Following local interest especially on Facebook page, the council's Rebecca Hudson has very helpfully shared her knowledge of the subject. Different rules appy for businesses, thisadvice only covers individuals interested in protecting their residence..

Full details of the legal bits will be on the Facebook page when available

The law is clear that you have a right to set up a camera on your property that monitors "inside your curtilage" ie inside your boundaries.

So if you ask the police at any future Darley Forums, then they will advise you to film only your property. That avoids any chance of falling foul of the law.

If a camera is deliberately set up to take images beyond the camera owner's property, then it could be construed as harassment. If someone makes a complaint and there are grounds then a prosecution under the Public Order Act or Protection from Harassment Act. Privacy is covered by the Human Rights Act - if someone makes a complaint that you are infringing their right to private family life, home and correspondance, then again depending on the grounds, you could face a legal battle/ have to remove camera.

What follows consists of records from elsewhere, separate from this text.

(** Memberships in [joined_at] order are the only ordering of a set of
    memberships with distinct times. *)
Lemma sorted_memberships_unique (l1 l2 : list Membership) :
  Sorted (fun a b => m_joined_at a <= m_joined_at b) l1 ->
  StronglySorted (fun a b => m_joined_at a < m_joined_at b) l2 ->
  l1 ≡ₚ l2 -> l1 = l2.
Proof.
  intros H1 H2 Hp.
  assert (Transitive (fun a b : Membership => m_joined_at a <= m_joined_at b)) as Htr.
  { intros a b c. lia. }
  assert (forall x y, x ∈ l2 -> y ∈ l2 -> m_joined_at x = m_joined_at y -> x = y) as Hkey.
  { clear H1 Hp. induction H2 as [|z l Hs IH Hz]; [by intros ? ? ?%elem_of_nil|].
    rewrite Forall_forall in Hz.
    intros x y [->|Hx]%elem_of_cons [->|Hy]%elem_of_cons Hk; auto.
    - specialize (Hz y Hy). lia.
    - specialize (Hz x Hx). lia. }
  apply (StronglySorted_unique_strong (fun a b => m_joined_at a <= m_joined_at b));
    [| | |done].
  - intros x1 x2 Hx1 Hx2 Hle Hge. apply Hkey; [by rewrite <- Hp|done|lia].
  - by apply Sorted_StronglySorted.
  - eapply StronglySorted_weaken; [|exact H2]. cbn. intros a b. lia.
Qed.

(** C4. Listing the members of an existing community answers 200 with one row
    per membership of that community: the id, name, email and profile picture
    of the user the membership references and the membership's [joined_at],
    in ascending [joined_at] order.  The order of the rows in the table plays
    no part: when the join times are distinct, the answer lists the
    memberships in the one order that is increasing in time (so three users
    who joined at T1 < T2 < T3 are listed in that order).  [cid] is the number
    the path segment denotes; [listed] pairs each row of the answer with the
    user and the membership it shows. *)
Theorem getCommunityMembers_sorted req w cid c0 :
  healthy w -> db_ok (w_db w) ->
  req_params_id req = IdNumber cid ->
  find_by_pk cid (communities (w_db w)) = Some c0 ->
  let joined := filter (fun m => m_community_id m = cid) (memberships (w_db w)) in
  exists listed : list (User * Membership),
    (run (getCommunityMembers req) w).1 =
      inr {| status := 200;
             body := JArr (map (fun r =>
               JObj [("id", JNum (u_id r.1)); ("name", JStr (u_name r.1));
                     ("email", JStr (u_email r.1));
                     ("profile_picture",
                      match u_profile_picture r.1 with
                      | Some picture => JStr picture
                      | None => JNull
                      end);
                     ("joined_at", JNum (m_joined_at r.2))]) listed) |} /\
    Forall (fun r => r.1 ∈ users (w_db w) /\ u_id r.1 = m_user_id r.2) listed /\
    snd <$> listed ≡ₚ joined /\
    Sorted (fun a b => m_joined_at a.2 <= m_joined_at b.2) listed /\
    forall expected,
      expected ≡ₚ joined ->
      StronglySorted (fun a b => m_joined_at a < m_joined_at b) expected ->
      snd <$> listed = expected.
Proof.
  intros Hw Hok Hid Hfind joined. set (us := users (w_db w)).
  destruct (run_healthy (getCommunityMembers req) w Hw) as (E & _ & _).
  assert (is_integer cid) as Hint.
  { apply (stored_id_integer (w_db w)); [done|by eapply find_by_pk_exists]. }
  rewrite (members_run_db req (w_db w) cid c0 Hid Hint Hfind) in E.
  assert (Forall (fun m => is_Some (member_of us m)) joined) as Hfk.
  { apply Forall_forall. intros m [_ Hin]%list_elem_of_filter.
    by apply member_of_is_Some. }
  assert (select_members us (memberships (w_db w)) cid
          ≡ₚ (fun r => member_row r.1 r.2) <$> omap (member_pair us) joined) as Hperm.
  { unfold select_members. rewrite merge_sort_Permutation.
    rewrite members_join_perm by by destruct Hok as (_ & _ & ? & _).
    by rewrite omap_member_of_pair. }
  apply Permutation_map_inv in Hperm as (listed & Hlisted & Hpairs).
  assert (snd <$> listed ≡ₚ joined) as Hsnd.
  { rewrite <- Hpairs. by rewrite omap_member_pair_snd. }
  assert (Sorted (fun a b => m_joined_at a.2 <= m_joined_at b.2) listed) as Hsorted.
  { apply (Sorted_fmap_inv joined_le (fun r => member_row r.1 r.2)).
    change (map ?f ?l) with (f <$> l) in Hlisted. rewrite <- Hlisted.
    apply Sorted_merge_sort, _. }
  exists listed. split_and!; [| |done|done|].
  - rewrite E. fold us. rewrite Hlisted, map_map. done.
  - apply Forall_forall. intros r Hr. rewrite <- Hpairs in Hr.
    apply list_elem_of_omap in Hr as (m & _ & Hr).
    apply member_pair_Some in Hr as (Hin & Hu & ->). done.
  - intros expected Hexp Hstrict. apply sorted_memberships_unique; [|done|].
    + by apply (Sorted_fmap (fun a b => m_joined_at a <= m_joined_at b) snd).
    + by rewrite Hsnd, Hexp.
Qed.

(** ** Concurrent joins *)









(** ** The properties at work on sample data *)


Lemma sample_db_joined_ok : db_ok Sample.db_joined.
Proof. apply (bool_decide_unpack _). vm_compute. exact I. Defined.

Lemma sample_world_healthy d : healthy (Sample.world d).
Proof. constructor. Defined.


(** The scenario of the specification: an admin creates "Rustaceans", Ann
    joins it twice, and the member list shows her once. *)
Example scenario :
  let empty := {| communities := []; communities_seq := 1;
                  users := [Sample.ann]; user_communities := None;
                  current_timestamp := 5 |} in
  let r1 := run (createCommunity
                   (Sample.admin_req (mkReqBody (Some "Rustaceans") (Some "rust") None)))
                (Sample.world empty) in
  let r2 := run (joinCommunity (Sample.ann_req 1)) r1.2 in
  let r3 := run (joinCommunity (Sample.ann_req 1)) r2.2 in
  let r4 := run (getCommunityMembers (Sample.ann_req 1)) r3.2 in
  r1.1 = inr (res_status_json 201
                (JObj [("id", JNum 1); ("name", JStr "Rustaceans");
                       ("language", JStr "rust"); ("description", JNull)])) /\
  r2.1 = inr (res_status_json 200 (message_body "Successfully joined community")) /\
  r3.1 = r2.1 /\
  r4.1 = inr (res_status_json 200
                (JArr [JObj [("id", JNum 7); ("name", JStr "Ann");
                             ("email", JStr "ann@example.org");
                             ("profile_picture", JNull); ("joined_at", JNum 5)]])).
Proof. vm_compute. done. Qed.

(** Rows stored in the order 20, 30, 10 are listed in the order 10, 20, 30. *)
Example members_in_join_order :
  (run (getCommunityMembers (Sample.ann_req 1)) (Sample.world Sample.db_joined)).1 =
  inr (res_status_json 200
         (JArr (map member_json
                  [member_row Sample.ann Sample.at10;
                   member_row Sample.bob Sample.at20;
                   member_row Sample.cyd Sample.at30]))).
Proof. vm_compute. done. Qed.

(** The guard of [leaveCommunity] reads the second component of the reply.
    A reply made of rows and a count of zero would pass it; the reply to the
    typed DELETE, which has no second component, does not. *)
Example no_rows_affected_needs_count :
  no_rows_affected [JArr []; JNum 0] = true /\ no_rows_affected [] = false.
Proof. done. Qed.

(** An outage during a join is answered by the internal error and leaves the
    store as it was. *)
Example join_during_outage :
  let r := run (joinCommunity (Sample.ann_req 1)) (Sample.world_down Sample.db) in
  r.1 = inr internal_error /\ w_db r.2 = Sample.db.
Proof. vm_compute. done. Qed.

Such prosecutions are not that common and are usually a consequence of neighbours feuding. If you and your neighbours are in agreement, then lawyers and courts should not be an issue. If the camera is not deliberately set up to cover public areas/ neighbours' property, then again, you should not find yourself in court.

As far as Data Protection legislation is concerned, there is an exemption for CCTV covering just your private residence - you do not need to register, have signs or supply images of people visiting your house to them even if they request them.

However, you need to be aware of the Data Protection Act if your CCTV catches images from beyond your boundaries. This would need to be justified under Section 2 of the Act - otherwise at the very least, you would need a CCTV sign, be responsible for the data and provide images when a request is made (conditions apply under the Act)

Points to consider

- make sure camera can not be stolen

- lighting is needed to get clear images at night eg motion detection security lights

- do you want constant cover or a motion detection activated camera?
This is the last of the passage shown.